**WHAT IS BEING ASKED**
Look through the data below for the line with "(** One iteration" and the line with "within 0 100 (competency_score row)", then output those two and all lines in between, exactly as written.

──────── DATASET EXCERPTS ────────

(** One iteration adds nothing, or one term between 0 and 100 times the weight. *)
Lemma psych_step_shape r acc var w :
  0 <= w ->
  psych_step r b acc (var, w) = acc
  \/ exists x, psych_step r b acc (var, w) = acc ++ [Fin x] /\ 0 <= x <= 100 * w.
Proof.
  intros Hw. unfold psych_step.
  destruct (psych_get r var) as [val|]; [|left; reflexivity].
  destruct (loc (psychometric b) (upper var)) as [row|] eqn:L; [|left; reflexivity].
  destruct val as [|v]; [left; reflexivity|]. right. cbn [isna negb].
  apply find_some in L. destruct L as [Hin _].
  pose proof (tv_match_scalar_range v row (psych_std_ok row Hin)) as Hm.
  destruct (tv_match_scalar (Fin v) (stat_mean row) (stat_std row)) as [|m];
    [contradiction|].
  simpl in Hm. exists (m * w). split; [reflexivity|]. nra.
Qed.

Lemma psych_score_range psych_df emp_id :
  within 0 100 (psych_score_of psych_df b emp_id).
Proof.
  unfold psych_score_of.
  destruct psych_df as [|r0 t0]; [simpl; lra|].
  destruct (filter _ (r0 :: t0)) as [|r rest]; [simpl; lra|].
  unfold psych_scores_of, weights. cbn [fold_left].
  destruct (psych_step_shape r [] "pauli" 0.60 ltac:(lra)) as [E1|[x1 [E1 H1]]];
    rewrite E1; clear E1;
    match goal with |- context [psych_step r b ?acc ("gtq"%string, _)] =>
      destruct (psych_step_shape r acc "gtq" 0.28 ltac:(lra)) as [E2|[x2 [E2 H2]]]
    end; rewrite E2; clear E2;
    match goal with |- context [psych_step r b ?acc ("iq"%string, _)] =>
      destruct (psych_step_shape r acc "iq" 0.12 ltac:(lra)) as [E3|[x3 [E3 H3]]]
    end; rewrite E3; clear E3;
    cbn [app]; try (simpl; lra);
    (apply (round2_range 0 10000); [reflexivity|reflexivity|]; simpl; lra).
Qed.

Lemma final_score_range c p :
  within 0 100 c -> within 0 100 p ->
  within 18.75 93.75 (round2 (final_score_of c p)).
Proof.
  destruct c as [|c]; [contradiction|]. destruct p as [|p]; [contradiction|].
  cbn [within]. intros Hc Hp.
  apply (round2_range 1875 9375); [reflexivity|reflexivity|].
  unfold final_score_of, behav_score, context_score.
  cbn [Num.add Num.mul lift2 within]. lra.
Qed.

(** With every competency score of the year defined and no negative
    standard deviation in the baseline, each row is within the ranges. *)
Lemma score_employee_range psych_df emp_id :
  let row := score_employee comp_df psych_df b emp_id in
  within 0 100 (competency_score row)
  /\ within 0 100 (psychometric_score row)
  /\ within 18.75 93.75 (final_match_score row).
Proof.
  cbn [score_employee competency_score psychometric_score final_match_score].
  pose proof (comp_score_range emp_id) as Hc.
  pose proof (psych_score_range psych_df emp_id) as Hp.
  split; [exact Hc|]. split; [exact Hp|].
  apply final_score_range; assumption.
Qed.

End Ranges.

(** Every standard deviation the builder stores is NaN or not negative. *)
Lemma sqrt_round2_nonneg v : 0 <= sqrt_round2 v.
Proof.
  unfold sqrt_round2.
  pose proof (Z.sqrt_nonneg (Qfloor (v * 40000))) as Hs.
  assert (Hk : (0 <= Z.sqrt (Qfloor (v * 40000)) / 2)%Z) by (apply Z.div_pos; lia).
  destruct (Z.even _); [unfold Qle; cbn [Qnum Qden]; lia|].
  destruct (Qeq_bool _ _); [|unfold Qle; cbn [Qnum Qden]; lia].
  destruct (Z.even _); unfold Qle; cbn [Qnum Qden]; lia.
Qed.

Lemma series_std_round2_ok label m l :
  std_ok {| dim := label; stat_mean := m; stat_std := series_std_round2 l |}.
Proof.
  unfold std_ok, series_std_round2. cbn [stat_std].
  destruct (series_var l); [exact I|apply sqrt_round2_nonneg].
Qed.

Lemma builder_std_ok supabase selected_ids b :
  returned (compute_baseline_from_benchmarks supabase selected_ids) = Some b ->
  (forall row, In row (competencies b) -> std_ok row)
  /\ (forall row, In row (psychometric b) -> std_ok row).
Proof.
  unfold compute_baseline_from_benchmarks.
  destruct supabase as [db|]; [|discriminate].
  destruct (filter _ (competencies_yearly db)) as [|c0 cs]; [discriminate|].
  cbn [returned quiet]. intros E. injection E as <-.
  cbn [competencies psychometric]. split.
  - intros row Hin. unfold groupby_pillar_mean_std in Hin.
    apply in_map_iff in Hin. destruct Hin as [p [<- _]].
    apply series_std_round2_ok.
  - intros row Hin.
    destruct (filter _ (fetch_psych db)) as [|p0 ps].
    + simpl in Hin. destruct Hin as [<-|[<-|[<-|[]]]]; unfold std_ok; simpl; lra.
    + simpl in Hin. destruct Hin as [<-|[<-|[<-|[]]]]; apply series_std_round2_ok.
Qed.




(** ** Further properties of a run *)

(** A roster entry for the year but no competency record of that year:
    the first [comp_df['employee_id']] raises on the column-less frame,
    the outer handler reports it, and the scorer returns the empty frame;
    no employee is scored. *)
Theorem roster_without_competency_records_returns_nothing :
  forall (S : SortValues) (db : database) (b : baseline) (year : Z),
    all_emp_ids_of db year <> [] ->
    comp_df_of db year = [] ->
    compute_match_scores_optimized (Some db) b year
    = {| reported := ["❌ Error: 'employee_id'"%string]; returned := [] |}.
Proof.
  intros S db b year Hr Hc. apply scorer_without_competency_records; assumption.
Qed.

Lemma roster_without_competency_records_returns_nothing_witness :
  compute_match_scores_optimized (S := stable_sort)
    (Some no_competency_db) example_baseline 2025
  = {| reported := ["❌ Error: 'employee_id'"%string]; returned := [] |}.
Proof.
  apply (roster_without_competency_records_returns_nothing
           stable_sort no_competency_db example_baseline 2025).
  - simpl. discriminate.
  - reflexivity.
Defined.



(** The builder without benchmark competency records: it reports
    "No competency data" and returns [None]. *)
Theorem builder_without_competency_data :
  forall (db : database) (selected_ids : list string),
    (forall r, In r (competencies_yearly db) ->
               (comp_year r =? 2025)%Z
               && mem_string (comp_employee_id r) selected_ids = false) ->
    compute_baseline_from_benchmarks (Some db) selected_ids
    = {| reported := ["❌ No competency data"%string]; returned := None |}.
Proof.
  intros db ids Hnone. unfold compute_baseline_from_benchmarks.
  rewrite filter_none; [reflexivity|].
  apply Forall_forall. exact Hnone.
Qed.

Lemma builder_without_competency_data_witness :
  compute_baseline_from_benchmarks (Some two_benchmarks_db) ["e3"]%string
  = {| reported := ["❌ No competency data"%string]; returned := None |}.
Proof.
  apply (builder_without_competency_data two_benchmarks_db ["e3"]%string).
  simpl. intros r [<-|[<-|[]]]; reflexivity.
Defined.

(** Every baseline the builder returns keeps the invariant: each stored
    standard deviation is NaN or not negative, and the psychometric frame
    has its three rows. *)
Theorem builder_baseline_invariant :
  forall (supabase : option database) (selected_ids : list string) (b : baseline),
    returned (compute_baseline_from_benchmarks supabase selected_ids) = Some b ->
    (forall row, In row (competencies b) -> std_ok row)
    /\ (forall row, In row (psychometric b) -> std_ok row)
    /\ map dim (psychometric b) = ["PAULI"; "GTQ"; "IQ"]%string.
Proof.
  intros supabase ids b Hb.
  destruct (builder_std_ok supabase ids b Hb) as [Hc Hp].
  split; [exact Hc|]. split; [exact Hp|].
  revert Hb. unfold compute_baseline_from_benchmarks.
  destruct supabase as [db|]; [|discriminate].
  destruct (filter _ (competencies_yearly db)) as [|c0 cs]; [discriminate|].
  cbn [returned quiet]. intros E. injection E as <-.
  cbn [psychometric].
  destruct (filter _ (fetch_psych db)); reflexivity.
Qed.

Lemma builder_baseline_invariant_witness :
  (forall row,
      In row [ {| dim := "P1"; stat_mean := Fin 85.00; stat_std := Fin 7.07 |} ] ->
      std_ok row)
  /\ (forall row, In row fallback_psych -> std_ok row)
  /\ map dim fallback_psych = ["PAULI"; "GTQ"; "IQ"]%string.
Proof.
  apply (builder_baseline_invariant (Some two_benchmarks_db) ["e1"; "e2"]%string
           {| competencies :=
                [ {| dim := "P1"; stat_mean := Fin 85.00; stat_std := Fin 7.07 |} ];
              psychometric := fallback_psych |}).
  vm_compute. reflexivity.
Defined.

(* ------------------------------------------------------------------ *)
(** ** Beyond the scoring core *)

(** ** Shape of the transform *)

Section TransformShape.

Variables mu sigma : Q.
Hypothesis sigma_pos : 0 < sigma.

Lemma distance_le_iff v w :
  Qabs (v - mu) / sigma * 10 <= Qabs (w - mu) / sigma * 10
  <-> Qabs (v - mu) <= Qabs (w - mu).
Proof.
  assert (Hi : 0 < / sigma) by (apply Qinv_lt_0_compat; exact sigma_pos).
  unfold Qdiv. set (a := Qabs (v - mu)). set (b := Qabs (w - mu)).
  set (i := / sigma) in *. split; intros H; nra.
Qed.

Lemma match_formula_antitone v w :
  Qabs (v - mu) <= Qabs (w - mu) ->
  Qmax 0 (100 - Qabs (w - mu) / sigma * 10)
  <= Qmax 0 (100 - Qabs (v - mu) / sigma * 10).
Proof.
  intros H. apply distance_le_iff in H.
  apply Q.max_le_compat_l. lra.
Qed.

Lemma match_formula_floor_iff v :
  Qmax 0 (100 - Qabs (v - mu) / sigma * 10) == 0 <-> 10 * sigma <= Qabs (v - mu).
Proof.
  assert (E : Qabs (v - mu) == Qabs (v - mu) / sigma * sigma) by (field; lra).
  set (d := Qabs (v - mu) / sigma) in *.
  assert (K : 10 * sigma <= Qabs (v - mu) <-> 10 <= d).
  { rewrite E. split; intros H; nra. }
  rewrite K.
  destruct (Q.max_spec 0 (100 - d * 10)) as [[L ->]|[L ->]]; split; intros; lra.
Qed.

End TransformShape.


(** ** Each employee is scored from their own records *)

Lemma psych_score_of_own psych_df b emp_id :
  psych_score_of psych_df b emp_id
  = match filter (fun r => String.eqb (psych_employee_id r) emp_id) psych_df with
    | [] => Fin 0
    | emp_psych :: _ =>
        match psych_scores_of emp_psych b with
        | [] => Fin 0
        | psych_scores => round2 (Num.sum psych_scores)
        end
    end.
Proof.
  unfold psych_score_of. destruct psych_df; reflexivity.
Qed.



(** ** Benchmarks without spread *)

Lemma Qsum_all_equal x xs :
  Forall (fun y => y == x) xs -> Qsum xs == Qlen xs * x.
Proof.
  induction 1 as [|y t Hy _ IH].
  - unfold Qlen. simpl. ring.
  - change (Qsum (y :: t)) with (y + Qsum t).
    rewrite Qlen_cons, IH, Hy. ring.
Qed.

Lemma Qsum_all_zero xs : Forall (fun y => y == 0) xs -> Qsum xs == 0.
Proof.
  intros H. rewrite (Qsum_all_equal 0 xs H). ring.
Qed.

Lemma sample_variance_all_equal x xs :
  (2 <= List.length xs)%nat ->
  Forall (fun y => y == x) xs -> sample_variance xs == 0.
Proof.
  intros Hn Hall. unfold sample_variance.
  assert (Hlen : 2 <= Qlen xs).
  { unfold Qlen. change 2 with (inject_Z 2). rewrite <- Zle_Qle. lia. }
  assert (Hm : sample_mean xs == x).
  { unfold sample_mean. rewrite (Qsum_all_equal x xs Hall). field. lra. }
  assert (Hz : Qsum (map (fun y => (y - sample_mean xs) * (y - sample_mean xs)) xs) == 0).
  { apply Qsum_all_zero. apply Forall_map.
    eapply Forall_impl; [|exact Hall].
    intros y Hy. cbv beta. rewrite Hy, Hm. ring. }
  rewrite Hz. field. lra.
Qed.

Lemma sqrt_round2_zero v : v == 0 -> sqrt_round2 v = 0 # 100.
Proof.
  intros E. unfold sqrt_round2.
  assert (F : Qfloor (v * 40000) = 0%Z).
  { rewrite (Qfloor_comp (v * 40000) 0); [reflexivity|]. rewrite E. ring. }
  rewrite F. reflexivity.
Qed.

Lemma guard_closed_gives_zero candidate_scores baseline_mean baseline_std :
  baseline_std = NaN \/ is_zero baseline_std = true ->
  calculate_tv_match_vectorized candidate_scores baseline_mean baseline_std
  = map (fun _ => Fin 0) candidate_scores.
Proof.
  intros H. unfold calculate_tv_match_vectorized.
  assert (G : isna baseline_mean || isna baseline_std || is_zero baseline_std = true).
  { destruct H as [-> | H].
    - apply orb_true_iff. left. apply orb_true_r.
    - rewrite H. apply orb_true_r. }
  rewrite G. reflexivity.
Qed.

────────
──────── DATASET EXCERPTS ────────

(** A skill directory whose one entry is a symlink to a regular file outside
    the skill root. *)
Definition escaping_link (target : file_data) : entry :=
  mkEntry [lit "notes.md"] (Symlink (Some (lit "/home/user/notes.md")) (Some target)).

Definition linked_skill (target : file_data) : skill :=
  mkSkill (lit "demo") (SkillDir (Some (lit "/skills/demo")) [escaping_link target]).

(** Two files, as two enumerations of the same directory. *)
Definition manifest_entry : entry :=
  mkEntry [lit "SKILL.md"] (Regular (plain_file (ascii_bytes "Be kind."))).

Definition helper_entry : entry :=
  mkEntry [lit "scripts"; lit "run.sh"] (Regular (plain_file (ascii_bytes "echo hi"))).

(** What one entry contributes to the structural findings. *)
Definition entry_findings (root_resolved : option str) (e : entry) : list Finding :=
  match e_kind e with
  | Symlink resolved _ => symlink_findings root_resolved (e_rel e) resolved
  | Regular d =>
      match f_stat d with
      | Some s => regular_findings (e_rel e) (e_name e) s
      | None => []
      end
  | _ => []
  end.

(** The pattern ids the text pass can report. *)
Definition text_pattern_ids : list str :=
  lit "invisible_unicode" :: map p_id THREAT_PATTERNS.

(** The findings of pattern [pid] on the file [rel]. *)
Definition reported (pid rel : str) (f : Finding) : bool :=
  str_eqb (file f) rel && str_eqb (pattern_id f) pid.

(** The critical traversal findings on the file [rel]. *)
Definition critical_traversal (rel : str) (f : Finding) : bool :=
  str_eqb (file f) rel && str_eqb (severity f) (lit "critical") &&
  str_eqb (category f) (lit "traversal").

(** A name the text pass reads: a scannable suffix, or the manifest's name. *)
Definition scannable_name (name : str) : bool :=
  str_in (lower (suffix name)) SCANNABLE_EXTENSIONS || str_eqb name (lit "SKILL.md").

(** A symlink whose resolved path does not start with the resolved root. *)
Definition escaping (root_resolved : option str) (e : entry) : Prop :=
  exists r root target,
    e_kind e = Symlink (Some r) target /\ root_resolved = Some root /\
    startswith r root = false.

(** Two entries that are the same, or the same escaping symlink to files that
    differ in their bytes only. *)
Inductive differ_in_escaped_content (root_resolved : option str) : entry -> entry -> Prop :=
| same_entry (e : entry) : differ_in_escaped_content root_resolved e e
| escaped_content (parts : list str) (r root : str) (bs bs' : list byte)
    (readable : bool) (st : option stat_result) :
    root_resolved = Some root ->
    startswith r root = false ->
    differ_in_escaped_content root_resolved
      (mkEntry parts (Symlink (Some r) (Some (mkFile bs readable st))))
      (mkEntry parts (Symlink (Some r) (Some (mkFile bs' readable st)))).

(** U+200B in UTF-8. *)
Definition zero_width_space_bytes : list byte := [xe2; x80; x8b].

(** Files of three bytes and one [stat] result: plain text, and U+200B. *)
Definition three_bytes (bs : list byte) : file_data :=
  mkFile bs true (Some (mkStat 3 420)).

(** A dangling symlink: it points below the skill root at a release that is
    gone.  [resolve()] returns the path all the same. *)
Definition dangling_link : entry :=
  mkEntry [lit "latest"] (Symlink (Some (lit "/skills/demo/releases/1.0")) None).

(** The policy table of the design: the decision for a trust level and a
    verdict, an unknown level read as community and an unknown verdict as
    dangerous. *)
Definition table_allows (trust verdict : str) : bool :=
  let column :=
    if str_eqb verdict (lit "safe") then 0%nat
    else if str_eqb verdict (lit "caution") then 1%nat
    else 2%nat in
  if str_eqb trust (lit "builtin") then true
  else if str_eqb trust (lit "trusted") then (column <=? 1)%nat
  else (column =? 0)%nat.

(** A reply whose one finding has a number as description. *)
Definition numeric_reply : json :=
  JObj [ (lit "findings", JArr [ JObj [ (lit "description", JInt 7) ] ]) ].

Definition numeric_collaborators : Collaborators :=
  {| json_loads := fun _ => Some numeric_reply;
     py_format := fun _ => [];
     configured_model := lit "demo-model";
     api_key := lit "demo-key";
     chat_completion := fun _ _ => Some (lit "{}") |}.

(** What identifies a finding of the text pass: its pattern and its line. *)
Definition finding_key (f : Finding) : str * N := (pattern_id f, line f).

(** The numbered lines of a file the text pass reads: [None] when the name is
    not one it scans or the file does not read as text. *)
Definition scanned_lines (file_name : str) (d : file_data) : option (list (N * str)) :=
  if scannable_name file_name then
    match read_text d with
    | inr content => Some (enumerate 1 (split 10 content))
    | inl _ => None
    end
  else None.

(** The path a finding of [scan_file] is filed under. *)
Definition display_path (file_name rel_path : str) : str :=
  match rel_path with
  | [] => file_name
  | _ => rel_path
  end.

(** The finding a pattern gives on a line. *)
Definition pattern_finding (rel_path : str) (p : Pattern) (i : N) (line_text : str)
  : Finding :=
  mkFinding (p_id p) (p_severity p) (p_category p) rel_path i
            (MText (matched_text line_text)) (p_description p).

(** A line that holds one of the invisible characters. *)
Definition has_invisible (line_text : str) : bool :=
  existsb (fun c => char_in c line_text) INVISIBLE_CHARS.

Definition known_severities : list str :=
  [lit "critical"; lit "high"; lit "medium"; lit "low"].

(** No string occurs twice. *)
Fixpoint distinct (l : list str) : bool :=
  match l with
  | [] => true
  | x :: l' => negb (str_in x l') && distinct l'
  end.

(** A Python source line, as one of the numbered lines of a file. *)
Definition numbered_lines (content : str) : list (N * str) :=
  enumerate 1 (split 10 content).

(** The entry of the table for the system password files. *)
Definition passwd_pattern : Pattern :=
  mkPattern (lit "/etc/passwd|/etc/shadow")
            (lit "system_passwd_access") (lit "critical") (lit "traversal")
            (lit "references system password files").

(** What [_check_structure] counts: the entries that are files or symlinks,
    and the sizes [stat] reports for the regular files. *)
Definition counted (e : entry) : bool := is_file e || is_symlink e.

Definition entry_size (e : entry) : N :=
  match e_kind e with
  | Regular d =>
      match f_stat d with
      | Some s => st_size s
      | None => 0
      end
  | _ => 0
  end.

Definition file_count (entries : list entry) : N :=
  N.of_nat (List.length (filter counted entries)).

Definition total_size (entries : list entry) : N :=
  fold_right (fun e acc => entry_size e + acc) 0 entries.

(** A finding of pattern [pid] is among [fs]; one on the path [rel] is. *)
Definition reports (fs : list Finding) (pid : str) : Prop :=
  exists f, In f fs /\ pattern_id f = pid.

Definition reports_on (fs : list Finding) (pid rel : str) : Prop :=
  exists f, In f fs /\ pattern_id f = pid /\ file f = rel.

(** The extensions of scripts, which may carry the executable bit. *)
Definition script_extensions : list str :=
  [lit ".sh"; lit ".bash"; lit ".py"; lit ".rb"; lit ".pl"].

────────

**RESPONSE**
(** One iteration adds nothing, or one term between 0 and 100 times the weight. *)
Lemma psych_step_shape r acc var w :
  0 <= w ->
  psych_step r b acc (var, w) = acc
  \/ exists x, psych_step r b acc (var, w) = acc ++ [Fin x] /\ 0 <= x <= 100 * w.
Proof.
  intros Hw. unfold psych_step.
  destruct (psych_get r var) as [val|]; [|left; reflexivity].
  destruct (loc (psychometric b) (upper var)) as [row|] eqn:L; [|left; reflexivity].
  destruct val as [|v]; [left; reflexivity|]. right. cbn [isna negb].
  apply find_some in L. destruct L as [Hin _].
  pose proof (tv_match_scalar_range v row (psych_std_ok row Hin)) as Hm.
  destruct (tv_match_scalar (Fin v) (stat_mean row) (stat_std row)) as [|m];
    [contradiction|].
  simpl in Hm. exists (m * w). split; [reflexivity|]. nra.
Qed.

Lemma psych_score_range psych_df emp_id :
  within 0 100 (psych_score_of psych_df b emp_id).
Proof.
  unfold psych_score_of.
  destruct psych_df as [|r0 t0]; [simpl; lra|].
  destruct (filter _ (r0 :: t0)) as [|r rest]; [simpl; lra|].
  unfold psych_scores_of, weights. cbn [fold_left].
  destruct (psych_step_shape r [] "pauli" 0.60 ltac:(lra)) as [E1|[x1 [E1 H1]]];
    rewrite E1; clear E1;
    match goal with |- context [psych_step r b ?acc ("gtq"%string, _)] =>
      destruct (psych_step_shape r acc "gtq" 0.28 ltac:(lra)) as [E2|[x2 [E2 H2]]]
    end; rewrite E2; clear E2;
    match goal with |- context [psych_step r b ?acc ("iq"%string, _)] =>
      destruct (psych_step_shape r acc "iq" 0.12 ltac:(lra)) as [E3|[x3 [E3 H3]]]
    end; rewrite E3; clear E3;
    cbn [app]; try (simpl; lra);
    (apply (round2_range 0 10000); [reflexivity|reflexivity|]; simpl; lra).
Qed.

Lemma final_score_range c p :
  within 0 100 c -> within 0 100 p ->
  within 18.75 93.75 (round2 (final_score_of c p)).
Proof.
  destruct c as [|c]; [contradiction|]. destruct p as [|p]; [contradiction|].
  cbn [within]. intros Hc Hp.
  apply (round2_range 1875 9375); [reflexivity|reflexivity|].
  unfold final_score_of, behav_score, context_score.
  cbn [Num.add Num.mul lift2 within]. lra.
Qed.

(** With every competency score of the year defined and no negative
    standard deviation in the baseline, each row is within the ranges. *)
Lemma score_employee_range psych_df emp_id :
  let row := score_employee comp_df psych_df b emp_id in
  within 0 100 (competency_score row)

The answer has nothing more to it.